ACTIVITY: Write down every entry once more, exactly as it reads.

DATA EXTRACTS:
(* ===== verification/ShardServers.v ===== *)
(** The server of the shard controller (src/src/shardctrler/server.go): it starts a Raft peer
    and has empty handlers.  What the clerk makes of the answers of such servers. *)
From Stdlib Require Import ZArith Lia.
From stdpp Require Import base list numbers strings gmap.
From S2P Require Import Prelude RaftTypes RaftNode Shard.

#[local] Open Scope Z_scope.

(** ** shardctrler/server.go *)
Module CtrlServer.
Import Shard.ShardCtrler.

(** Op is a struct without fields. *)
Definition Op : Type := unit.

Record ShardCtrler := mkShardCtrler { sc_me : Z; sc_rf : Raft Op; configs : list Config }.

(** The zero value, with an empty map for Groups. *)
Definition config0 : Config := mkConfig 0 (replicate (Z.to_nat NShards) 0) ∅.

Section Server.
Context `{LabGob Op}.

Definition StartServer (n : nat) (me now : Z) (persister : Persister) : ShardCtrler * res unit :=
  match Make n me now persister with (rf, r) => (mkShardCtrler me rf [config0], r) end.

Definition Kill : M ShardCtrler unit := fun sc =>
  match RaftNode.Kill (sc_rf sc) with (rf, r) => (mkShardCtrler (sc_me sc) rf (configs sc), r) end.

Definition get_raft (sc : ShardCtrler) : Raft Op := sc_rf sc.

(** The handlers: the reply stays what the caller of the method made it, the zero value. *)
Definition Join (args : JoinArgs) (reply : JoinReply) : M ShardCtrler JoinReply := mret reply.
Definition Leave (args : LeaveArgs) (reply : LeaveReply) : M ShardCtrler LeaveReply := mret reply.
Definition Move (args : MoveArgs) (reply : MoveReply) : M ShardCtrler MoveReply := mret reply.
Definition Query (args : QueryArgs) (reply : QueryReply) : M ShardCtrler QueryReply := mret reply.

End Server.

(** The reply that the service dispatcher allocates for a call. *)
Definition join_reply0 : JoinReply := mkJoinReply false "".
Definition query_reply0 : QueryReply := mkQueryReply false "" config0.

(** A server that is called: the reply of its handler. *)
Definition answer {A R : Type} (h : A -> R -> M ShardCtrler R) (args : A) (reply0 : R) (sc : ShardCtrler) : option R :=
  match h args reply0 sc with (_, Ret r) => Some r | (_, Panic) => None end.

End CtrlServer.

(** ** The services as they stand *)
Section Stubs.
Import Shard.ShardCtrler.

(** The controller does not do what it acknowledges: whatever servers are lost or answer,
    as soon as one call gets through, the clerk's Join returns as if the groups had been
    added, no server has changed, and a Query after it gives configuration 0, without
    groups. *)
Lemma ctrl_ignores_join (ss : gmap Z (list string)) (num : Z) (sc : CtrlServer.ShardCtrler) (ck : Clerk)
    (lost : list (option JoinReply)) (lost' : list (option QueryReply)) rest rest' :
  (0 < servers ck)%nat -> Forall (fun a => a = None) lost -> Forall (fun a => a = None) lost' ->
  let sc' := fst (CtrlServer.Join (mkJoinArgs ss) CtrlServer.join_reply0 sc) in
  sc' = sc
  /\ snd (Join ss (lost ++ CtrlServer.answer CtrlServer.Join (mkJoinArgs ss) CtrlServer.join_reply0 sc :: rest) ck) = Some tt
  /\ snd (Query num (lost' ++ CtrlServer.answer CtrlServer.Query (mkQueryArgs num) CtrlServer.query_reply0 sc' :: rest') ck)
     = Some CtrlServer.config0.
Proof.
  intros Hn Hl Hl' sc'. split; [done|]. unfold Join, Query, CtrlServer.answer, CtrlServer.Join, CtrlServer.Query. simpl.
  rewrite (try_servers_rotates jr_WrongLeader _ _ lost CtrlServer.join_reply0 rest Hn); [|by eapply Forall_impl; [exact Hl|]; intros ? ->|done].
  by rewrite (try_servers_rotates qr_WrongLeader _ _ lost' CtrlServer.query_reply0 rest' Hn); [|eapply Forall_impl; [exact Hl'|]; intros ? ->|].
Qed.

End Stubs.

ANSWER TO THIS TASK:
(* ===== verification/ShardServers.v ===== *)
(** The server of the shard controller (src/src/shardctrler/server.go): it starts a Raft peer
    and has empty handlers.  What the clerk makes of the answers of such servers. *)
From Stdlib Require Import ZArith Lia.
From stdpp Require Import base list numbers strings gmap.
From S2P Require Import Prelude RaftTypes RaftNode Shard.

#[local] Open Scope Z_scope.

(** ** shardctrler/server.go *)
Module CtrlServer.
Import Shard.ShardCtrler.

(** Op is a struct without fields. *)
Definition Op : Type := unit.

Record ShardCtrler := mkShardCtrler { sc_me : Z; sc_rf : Raft Op; configs : list Config }.

(** The zero value, with an empty map for Groups. *)
Definition config0 : Config := mkConfig 0 (replicate (Z.to_nat NShards) 0) ∅.

Section Server.
Context `{LabGob Op}.

Definition StartServer (n : nat) (me now : Z) (persister : Persister) : ShardCtrler * res unit :=
  match Make n me now persister with (rf, r) => (mkShardCtrler me rf [config0], r) end.

Definition Kill : M ShardCtrler unit := fun sc =>
  match RaftNode.Kill (sc_rf sc) with (rf, r) => (mkShardCtrler (sc_me sc) rf (configs sc), r) end.

Definition get_raft (sc : ShardCtrler) : Raft Op := sc_rf sc.

(** The handlers: the reply stays what the caller of the method made it, the zero value. *)
Definition Join (args : JoinArgs) (reply : JoinReply) : M ShardCtrler JoinReply := mret reply.
Definition Leave (args : LeaveArgs) (reply : LeaveReply) : M ShardCtrler LeaveReply := mret reply.
Definition Move (args : MoveArgs) (reply : MoveReply) : M ShardCtrler MoveReply := mret reply.
Definition Query (args : QueryArgs) (reply : QueryReply) : M ShardCtrler QueryReply := mret reply.

End Server.

(** The reply that the service dispatcher allocates for a call. *)
Definition join_reply0 : JoinReply := mkJoinReply false "".
Definition query_reply0 : QueryReply := mkQueryReply false "" config0.

(** A server that is called: the reply of its handler. *)
Definition answer {A R : Type} (h : A -> R -> M ShardCtrler R) (args : A) (reply0 : R) (sc : ShardCtrler) : option R :=
  match h args reply0 sc with (_, Ret r) => Some r | (_, Panic) => None end.

End CtrlServer.

(** ** The services as they stand *)
Section Stubs.
Import Shard.ShardCtrler.

(** The controller does not do what it acknowledges: whatever servers are lost or answer,
    as soon as one call gets through, the clerk's Join returns as if the groups had been
    added, no server has changed, and a Query after it gives configuration 0, without
    groups. *)
Lemma ctrl_ignores_join (ss : gmap Z (list string)) (num : Z) (sc : CtrlServer.ShardCtrler) (ck : Clerk)
    (lost : list (option JoinReply)) (lost' : list (option QueryReply)) rest rest' :
  (0 < servers ck)%nat -> Forall (fun a => a = None) lost -> Forall (fun a => a = None) lost' ->
  let sc' := fst (CtrlServer.Join (mkJoinArgs ss) CtrlServer.join_reply0 sc) in
  sc' = sc
  /\ snd (Join ss (lost ++ CtrlServer.answer CtrlServer.Join (mkJoinArgs ss) CtrlServer.join_reply0 sc :: rest) ck) = Some tt
  /\ snd (Query num (lost' ++ CtrlServer.answer CtrlServer.Query (mkQueryArgs num) CtrlServer.query_reply0 sc' :: rest') ck)
     = Some CtrlServer.config0.
Proof.
  intros Hn Hl Hl' sc'. split; [done|]. unfold Join, Query, CtrlServer.answer, CtrlServer.Join, CtrlServer.Query. simpl.
  rewrite (try_servers_rotates jr_WrongLeader _ _ lost CtrlServer.join_reply0 rest Hn); [|by eapply Forall_impl; [exact Hl|]; intros ? ->|done].
  by rewrite (try_servers_rotates qr_WrongLeader _ _ lost' CtrlServer.query_reply0 rest' Hn); [|eapply Forall_impl; [exact Hl'|]; intros ? ->|].
Qed.

End Stubs.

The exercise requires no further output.